● **Exercise material**:
(** * DENNIS: a shallow embedding of the orchestration and storage core

    The development follows the layout of the repository:
    - [api/v1]          request validation and the API error kinds;
    - [app/config]      validation and reading of the configuration;
    - [app/pkg/build]   the build information;
    - [app/models]      Query / Lookup / Record and [RecordFromRR];
    - [app/db]          the storage interface and its sentinel error;
    - [app/db/file]     the single-document JSON file backend;
    - [app/db/redis]    the keyed-document RedisJSON backend;
    - [app]             the Server (CreateQuery, GetQuery, resolve, resolveAll)
                        and the handlers of the user interface;
    - [main]            the choice of the backend.

    Go strings are byte strings ([string]); Go [int] values are [Z]; a slice
    is [option (list A)] so that the nil slice ([None]) and the empty slice
    ([Some []]) stay distinct, as they are on the wire ([null] against [[]]). *)

From Stdlib Require Import ZArith String Ascii List Bool Lia.
From Stdlib Require Import DecimalString DecimalN.
From stdpp Require Import base option list strings gmap.

Local Open Scope string_scope.
Local Open Scope Z_scope.
Local Open Scope list_scope.

(** ** Go slices *)

Definition slice (A : Type) : Type := option (list A).

Definition slice_elems {A} (s : slice A) : list A := default [] s.

(** [append(s, x)]: appending to the nil slice allocates. *)
Definition slice_append {A} (s : slice A) (x : A) : slice A :=
  Some (slice_elems s ++ [x]).

Definition slice_len {A} (s : slice A) : nat := length (slice_elems s).

(** ** Regular expressions (package regexp, matching of a whole string)

    The source holds one pattern, anchored on both sides; [MatchString] on an
    anchored pattern is membership of the whole string in the language.
    Matching is by derivatives. *)

Module Regexp.

Inductive regex : Type :=
| Empty
| Eps
| Class (p : ascii -> bool)
| Seq (r1 r2 : regex)
| Alt (r1 r2 : regex)
| Star (r : regex).

Fixpoint nullable (r : regex) : bool :=
  match r with
  | Empty => false
  | Eps => true
  | Class _ => false
  | Seq r1 r2 => nullable r1 && nullable r2
  | Alt r1 r2 => nullable r1 || nullable r2
  | Star _ => true
  end.

(** Smart constructors keep derivatives small. *)
Definition seq (r1 r2 : regex) : regex :=
  match r1, r2 with
  | Empty, _ => Empty
  | _, Empty => Empty
  | Eps, _ => r2
  | _, Eps => r1
  | _, _ => Seq r1 r2
  end.

Definition alt (r1 r2 : regex) : regex :=
  match r1, r2 with
  | Empty, _ => r2
  | _, Empty => r1
  | _, _ => Alt r1 r2
  end.

Fixpoint deriv (c : ascii) (r : regex) : regex :=
  match r with
  | Empty => Empty
  | Eps => Empty
  | Class p => if p c then Eps else Empty
  | Seq r1 r2 =>
      if nullable r1
      then alt (seq (deriv c r1) r2) (deriv c r2)
      else seq (deriv c r1) r2
  | Alt r1 r2 => alt (deriv c r1) (deriv c r2)
  | Star r1 => seq (deriv c r1) (Star r1)
  end.

Fixpoint matches (r : regex) (s : string) : bool :=
  match s with
  | EmptyString => nullable r
  | String c s' => matches (deriv c r) s'
  end.

(** Derived forms of the concrete syntax. *)
Definition Lit (c : ascii) : regex := Class (Ascii.eqb c).
Definition Plus (r : regex) : regex := Seq r (Star r).
Definition Opt (r : regex) : regex := Alt Eps r.

Fixpoint Str (s : string) : regex :=
  match s with
  | EmptyString => Eps
  | String c s' => Seq (Lit c) (Str s')
  end.

(** [r{0,n}] and [r{m,n}] for [m <= n]. *)
Fixpoint UpTo (n : nat) (r : regex) : regex :=
  match n with
  | O => Eps
  | S n' => Opt (Seq r (UpTo n' r))
  end.

Fixpoint Repeat (m n : nat) (r : regex) : regex :=
  match m, n with
  | O, _ => UpTo n r
  | S m', S n' => Seq r (Repeat m' n' r)
  | S _, O => Empty
  end.

Definition in_range (lo hi : ascii) (c : ascii) : bool :=
  (N_of_ascii lo <=? N_of_ascii c)%N && (N_of_ascii c <=? N_of_ascii hi)%N.

(** The language of a pattern. *)
Inductive lang : regex -> string -> Prop :=
| LEps : lang Eps ""
| LClass p c : p c = true -> lang (Class p) (String c "")
| LSeq r1 r2 s1 s2 : lang r1 s1 -> lang r2 s2 -> lang (Seq r1 r2) (s1 +:+ s2)
| LAltL r1 r2 s : lang r1 s -> lang (Alt r1 r2) s
| LAltR r1 r2 s : lang r2 s -> lang (Alt r1 r2) s
| LStarNil r : lang (Star r) ""
| LStarCons r s1 s2 :
    lang r s1 -> lang (Star r) s2 -> lang (Star r) (s1 +:+ s2).

End Regexp.

(** ** strconv and net: the two library functions the configuration and the
    Server format with *)

(** [strconv.Itoa] *)
Definition Itoa (i : Z) : string := NilEmpty.string_of_int (Z.to_int i).

Fixpoint contains_byte (c : ascii) (s : string) : bool :=
  match s with
  | EmptyString => false
  | String c' s' => Ascii.eqb c c' || contains_byte c s'
  end.

Fixpoint all_bytes (p : ascii -> bool) (s : string) : bool :=
  match s with
  | EmptyString => true
  | String c s' => p c && all_bytes p s'
  end.

Fixpoint last_byte (s : string) : option ascii :=
  match s with
  | EmptyString => None
  | String c EmptyString => Some c
  | String _ s' => last_byte s'
  end.

(** [net.JoinHostPort]: a host with a colon in it is put in brackets. *)
Definition JoinHostPort (host port : string) : string :=
  if contains_byte ":" host then "[" +:+ host +:+ "]:" +:+ port
  else host +:+ ":" +:+ port.

(** ** api/v1: error kinds and request validation *)

Module apiv1.

Definition ErrorCodeBadRequest : string := "BadRequest".
Definition ErrorCodeNotFound : string := "NotFound".
Definition ErrorCodeInternal : string := "Internal".

Record Error : Type := mkError {
  Code : string;
  Field : string;
  Message : string;
}.

#[global] Instance Error_eq_dec : EqDecision Error.
Proof. solve_decision. Defined.

Record CreateQueryRequest : Type := {
  Type_ : string;
  Name : string;
}.

Record GetQueryRequest : Type := {
  ID : string;
}.

(** The record types [validRecordType] switches on. *)
Definition supported_types : list string :=
  ["A"; "AAAA"; "CAA"; "CNAME"; "DNSKEY"; "MX"; "NS"; "PTR"; "SOA"; "SRV";
   "SVCB"; "TXT"].

Definition validRecordType (t : string) : bool :=
  if String.eqb t "A" then true
  else if String.eqb t "AAAA" then true
  else if String.eqb t "CAA" then true
  else if String.eqb t "CNAME" then true
  else if String.eqb t "DNSKEY" then true
  else if String.eqb t "MX" then true
  else if String.eqb t "NS" then true
  else if String.eqb t "PTR" then true
  else if String.eqb t "SOA" then true
  else if String.eqb t "SRV" then true
  else if String.eqb t "SVCB" then true
  else if String.eqb t "TXT" then true
  else false.

Import Regexp.

(** [[a-z0-9]] *)
Definition alnum (c : ascii) : bool :=
  in_range "a" "z" c || in_range "0" "9" c.

(** [[a-z0-9\-\.]] *)
Definition label_char (c : ascii) : bool :=
  alnum c || Ascii.eqb c "-" || Ascii.eqb c ".".

(** [^([a-z0-9\-\.]+)\.((xn\-\-)?[a-z0-9]{1,18})$] *)
Definition hostname : regex :=
  Seq (Plus (Class label_char))
    (Seq (Lit ".")
       (Seq (Opt (Str "xn--")) (Repeat 1 18 (Class alnum)))).

Definition validRecordName (n : string) : bool := matches hostname n.

Definition BadRequest (field message : string) : Error :=
  mkError ErrorCodeBadRequest field message.

(** [CreateQueryRequest.Validate]; [None] as argument is the nil
    receiver, [None] as result is the nil error. *)
Definition CreateQueryRequest_Validate (c : option CreateQueryRequest)
  : option Error :=
  match c with
  | None => Some (BadRequest "." "Request body is required")
  | Some c =>
      if String.eqb (Type_ c) "" then
        Some (BadRequest ".type" "Type of record is required")
      else if String.eqb (Name c) "" then
        Some (BadRequest ".name" "Name of domain is required")
      else if negb (validRecordType (Type_ c)) then
        Some (BadRequest ".type" "Record type is not supported")
      else if (String.length (Name c) <? 4)%nat then
        Some (BadRequest ".name" "Name of domain must be at least 4 characters")
      else if (253 <? String.length (Name c))%nat then
        Some (BadRequest ".name"
                "Name of domain cannot be longest than 253 characters")
      else if negb (validRecordName (Name c)) then
        Some (BadRequest ".name" "Name of domain is invalid")
      else None
  end.

Definition GetQueryRequest_Validate (g : option GetQueryRequest)
  : option Error :=
  match g with
  | None => Some (BadRequest "." "Request body is required")
  | Some g =>
      if String.eqb (ID g) "" then
        Some (BadRequest ".id" "ID of Query is required")
      else None
  end.

(** [Error.StatusCode], with the constants of net/http. *)
Definition StatusBadRequest : Z := 400.
Definition StatusNotFound : Z := 404.
Definition StatusInternalServerError : Z := 500.

Definition StatusCode (e : Error) : Z :=
  if String.eqb (Code e) ErrorCodeBadRequest then StatusBadRequest
  else if String.eqb (Code e) ErrorCodeNotFound then StatusNotFound
  else StatusInternalServerError.


End apiv1.

(** ** app/config: validation of the file backend configuration *)

Module config.

Record ValidationError : Type := mkValidationError {
  Field : string;
  Message : string;
}.

Record FileDB : Type := {
  Path : string;
}.

Record RedisDB : Type := {
  Addr : string;
  DB_index : Z;
  Username : string;
  Password : string;
}.

(** [config.DB]: each backend is a pointer, nil when not configured. *)
Record DB : Type := {
  File : option FileDB;
  Redis : option RedisDB;
}.

(** [filepath.IsAbs] as package path/filepath defines it on Unix, the
    platform of the repository's Dockerfile. *)
Definition filepath_IsAbs (path : string) : bool :=
  String.prefix "/" path.

(** [ValidationError.prefix] *)
Definition prefix (ve : option ValidationError) (p : string)
  : option ValidationError :=
  match ve with
  | None => None
  | Some ve =>
      let p := if String.eqb (Field ve) "" then p
               else p +:+ "." +:+ Field ve in
      Some (mkValidationError p (Message ve))
  end.

Section Validate.
(** The platform's notion of an absolute path. *)
Variable IsAbs : string -> bool.

(** [FileDB.validate] *)
Definition FileDB_validate (f : FileDB) : option ValidationError :=
  if String.eqb (Path f) "" then
    Some (mkValidationError "path" "path to local file is required")
  else if IsAbs (Path f) then
    Some (mkValidationError "path" "path is not an absolute path")
  else None.

(** [RedisDB.validate] *)
Definition RedisDB_validate (r : RedisDB) : option ValidationError :=
  if String.eqb (Addr r) "" then
    Some (mkValidationError "addr" "redis server address is required")
  else if DB_index r <? 0 then
    Some (mkValidationError "db" "redis database must be zero or greater")
  else None.

(** [DB.validate]; in its second case the test for a configured file
    backend cannot succeed, the first case having been skipped. *)
Definition DB_validate (d : DB) : option ValidationError :=
  match File d, Redis d with
  | Some f, Some _ =>
      Some (mkValidationError "file"
              "only one database can be configured at once")
  | Some f, None => prefix (FileDB_validate f) "file"
  | None, Some r => prefix (RedisDB_validate r) "redis"
  | None, None =>
      Some (mkValidationError ""
              "at least file, postgres or redis configuration is required")
  end.

(** [ValidationError.prefixIdx] *)
Definition prefixIdx (ve : option ValidationError) (p : string) (i : Z)
  : option ValidationError :=
  match ve with
  | None => None
  | Some ve =>
      Some (mkValidationError (p +:+ "[" +:+ Itoa i +:+ "]." +:+ Field ve)
              (Message ve))
  end.

(** [ValidationError.Error] *)
Definition ValidationError_string (ve : ValidationError) : string :=
  Field ve +:+ ": " +:+ Message ve.

Record Listener : Type := {
  Listener_Addr : string;
}.

Record Resolver : Type := {
  Resolver_Name : string;
  Resolver_Addr : string;
  Resolver_Port : Z;
}.

Record Logging : Type := {
  Debug : bool;
  JSON : bool;
}.

(** [Config]; [Listen] and the elements of [Resolvers] are pointers. *)
Record Config : Type := mkConfig {
  Version : Z;
  Config_Logging : Logging;
  Listen : option Listener;
  Resolvers : list (option Resolver);
  Config_DB : DB;
}.
(** The components that the TensorFlow code builds from a row are cut
    where the numpy code cuts them. *)
Lemma sampling_func_mixture_layout (D K : Z) (p : list R) :
  (1 <= D)%Z -> (1 <= K)%Z -> len p = (2 * K * D + K)%Z ->
  exists mus sigs pi_logits,
    split_mixture_params p D K = ret (mus, sigs, pi_logits) /\
    fst (sampling_func_mixture D K p) = pi_logits /\
    List.length (snd (sampling_func_mixture D K p)) = Z.to_nat K /\
    forall k, (k < Z.to_nat K)%nat ->
      nth k (snd (sampling_func_mixture D K p)) (MultivariateNormal [] [])
      = MultivariateNormal
          (py_slice mus (Some (Z.of_nat k * D)%Z) (Some ((Z.of_nat k + 1) * D)%Z))
          (diag (map (fun s => s * s)
                     (py_slice sigs (Some (Z.of_nat k * D)%Z)
                                    (Some ((Z.of_nat k + 1) * D)%Z)))).
Proof.
  intros HD HK Hlen. assert (HKD : (1 <= K * D)%Z) by nia.
  destruct (split_mixture_params_lengths p HD HK Hlen) as (Hmu & Hsig & Hpi).
  do 3 eexists. split; [apply split_mixture_params_slices; assumption|].
  set (mus := firstn (Z.to_nat (K * D)) p) in *.
  set (sigs := firstn (Z.to_nat (K * D)) (skipn (Z.to_nat (K * D)) p)) in *.
  set (pis := skipn (Z.to_nat (len p - K)) p) in *.
  assert (Hp : p = mus ++ sigs ++ pis) by (apply row_pieces_app; assumption).
  assert (Hmix : mixture_of_row D K p
                 = (pis, combine (tf_split mus (repeat D (Z.to_nat K)))
                                 (tf_split sigs (repeat D (Z.to_nat K))))).
  { rewrite Hp at 1. apply mixture_of_row_parts; assumption. }
  unfold sampling_func_mixture. rewrite Hmix.
  cbn [fst snd]. split; [reflexivity|]. split.
  - rewrite length_map, length_combine, !length_tf_split, repeat_length.
    apply Nat.min_id.
  - intros k Hk.
    change (MultivariateNormal (@nil R) [])
      with ((fun '(loc, scale) => MultivariateNormal loc (normal_diag_covariance scale))
              (@nil R, @nil R)).
    rewrite map_nth, combine_nth by (rewrite !length_tf_split; reflexivity).
    rewrite !nth_tf_split_repeat by exact Hk.
    rewrite !py_slice_within by nia.
    replace (Z.to_nat ((Z.of_nat k + 1) * D - Z.of_nat k * D)) with (Z.to_nat D) by lia.
    replace (Z.to_nat (Z.of_nat k * D)) with (k * Z.to_nat D)%nat by nia.
    reflexivity.
Qed.

(** X19. On [B] rows of [2*K*D+K] entries [sampling_func] samples each
    row from a mixture of [K] components over that row's logits;
    component [k] is the diagonal normal with mean [mus[k*D:(k+1)*D]] and
    covariance [diag (sigs[k*D:(k+1)*D]^2)], where [mus], [sigs] and the
    logits are the pieces [split_mixture_params] cuts from the row. *)
Theorem sampling_func_layout (D K : Z) (ps : list (list R)) :
  (1 <= D)%Z -> (1 <= K)%Z ->
  Forall (fun p => len p = (2 * K * D + K)%Z) ps ->
  exists mixes,
    sampling_func D K (List.concat ps) = ret mixes /\
    List.length mixes = List.length ps /\
    forall b, (b < List.length ps)%nat ->
      exists mus sigs pi_logits,
        split_mixture_params (nth b ps []) D K = ret (mus, sigs, pi_logits) /\
        fst (nth b mixes ([], [])) = pi_logits /\
        List.length (snd (nth b mixes ([], []))) = Z.to_nat K /\
        forall k, (k < Z.to_nat K)%nat ->
          nth k (snd (nth b mixes ([], []))) (MultivariateNormal [] [])
          = MultivariateNormal
              (py_slice mus (Some (Z.of_nat k * D)%Z) (Some ((Z.of_nat k + 1) * D)%Z))
              (diag (map (fun s => s * s)
                         (py_slice sigs (Some (Z.of_nat k * D)%Z)
                                        (Some ((Z.of_nat k + 1) * D)%Z)))).
Proof.
  intros HD HK Hps. exists (map (sampling_func_mixture D K) ps).
  split; [apply sampling_func_rows; assumption|].
  split; [apply length_map|].
  intros b Hb.
  assert (Hrow : len (nth b ps []) = (2 * K * D + K)%Z).
  { rewrite Forall_forall in Hps. apply Hps, nth_In, Hb. }
  rewrite (nth_indep _ ([], []) (sampling_func_mixture D K []))
    by (rewrite length_map; exact Hb).
  rewrite map_nth. apply sampling_func_mixture_layout; assumption.
Qed.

● **Work to complete**: In the material above, find every line that has the string "exact" and pull those lines out.

● **Finished task**:
    rewrite !nth_tf_split_repeat by exact Hk.
    by (rewrite length_map; exact Hb).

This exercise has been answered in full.